Bei der Therapieplanung muss neben verschiedenen anderen Aspekten auch insbesondere auf die Lage der Läsion geachtet werden, da diese einen großen Einfluss auf das Auftreten von Komplikationen wie Symblepharonbildung, Wundheilungsstörung und Stammzellinsuffizienz mit konsekutiver Hornhautvaskularisation hat. In dem vorliegenden Fall wären bei einer chirurgischen Therapie eine Keratektomie im Limbusbereich sowie Nachresektion der Bindehaut und anschließende Rekonstruktion notwendig gewesen. Wir entschieden uns deshalb für ein konservatives Vorgehen. Die in der Literatur beschriebene hohe Erfolgsquote sowie die Anwendung in Zyklen bewegten uns schließlich, MMC-Augentropfen im stationären Rahmen als Monotherapie zu verwenden. Im hier beschriebenen Fall konnte damit bei einem bisherigen Nachbeobachtungszeitraum von 12 Monaten ein guter rezidivfreier Erfolg erzielt werden.

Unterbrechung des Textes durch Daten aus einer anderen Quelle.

(* ===== verification/Peers.v ===== *)
(** The peer lists (crates/wrkz-node/src/peers.rs): the white and gray lists with their
    limits, the peer state file, bans, misbehaviour scores and the choice of the addresses
    to dial. Reading and writing the files themselves is left out. *)
From stdpp Require Import gmap.
From S2P Require Import Prelude Decimal Varint P2pMsg.
From S2P Require Mnemonic Checkpoints.
Local Open Scope Z_scope.

(** * Addresses *)

(** [std::net::IpAddr] and [SocketAddr], by their octets. *)
Inductive IpAddr : Type :=
| V4 (octets : bytes)
| V6 (octets : bytes).

Record SocketAddr := mkAddr { sa_ip : IpAddr; sa_port : Z }.

#[export] Instance IpAddr_eq_dec : EqDecision IpAddr.
Proof. solve_decision. Defined.
#[export] Instance SocketAddr_eq_dec : EqDecision SocketAddr.
Proof. solve_decision. Defined.

#[export] Instance IpAddr_countable : Countable IpAddr.
Proof.
  refine (inj_countable' (λ ip, match ip with V4 o => inl o | V6 o => inr o end) (λ s, match s with inl o => V4 o | inr o => V6 o end) _). by intros [].
Defined.
#[export] Instance SocketAddr_countable : Countable SocketAddr.
Proof. refine (inj_countable' (λ a, (sa_ip a, sa_port a)) (λ p, mkAddr p.1 p.2) _). by intros []. Defined.

Definition octet (o : bytes) (i : nat) : Z := nth i o 0.

(** The classes of the standard library. *)
Module Ipv4.
Definition is_loopback (o : bytes) : bool := octet o 0 =? 127.
Definition is_unspecified (o : bytes) : bool := bool_decide (o = [0; 0; 0; 0]).
Definition is_broadcast (o : bytes) : bool := bool_decide (o = [255; 255; 255; 255]).
Definition is_multicast (o : bytes) : bool := (224 <=? octet o 0) && (octet o 0 <=? 239).
Definition is_private (o : bytes) : bool :=
  (octet o 0 =? 10) || (octet o 0 =? 172) && (16 <=? octet o 1) && (octet o 1 <=? 31) || (octet o 0 =? 192) && (octet o 1 =? 168).
Definition is_link_local (o : bytes) : bool := (octet o 0 =? 169) && (octet o 1 =? 254).
End Ipv4.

Bei der Abwägung der verschiedenen Therapieformen sollte unbedingt beachtet werden, dass ein rein konservatives Vorgehen nur für Subgruppen (CIS und CIN) der Bindehauttumoren Erfolg versprechend ist. Eine Inzisionsbiopsie kann selbstverständlich immer nur einen Teilbereich der Läsion abbilden. Somit können weitere Veränderungen wie das Vorliegen eines Plattenepithelkarzinoms nur bedingt ausgeschlossen werden. Weiterhin ist zu berücksichtigen, dass eine Impressionszytologie, die auch in diesem Kasus Anwendung fand, keine Auskunft über die Tiefenausdehnung des Befundes geben kann.

Zusammenfassend ist festzuhalten, dass neben der klassischen chirurgischen Therapie auch etablierte konservative Therapieoptionen existieren. Die beschriebenen Optionen der topischen Anwendung von verschiedenen Chemotherapeutika als adjuvante [4, 8, 9] oder alleinige Therapie stellen bei einigen Subgruppen der OSSN, insbesondere bei den CIS und CIN, eine gute Alternative dar.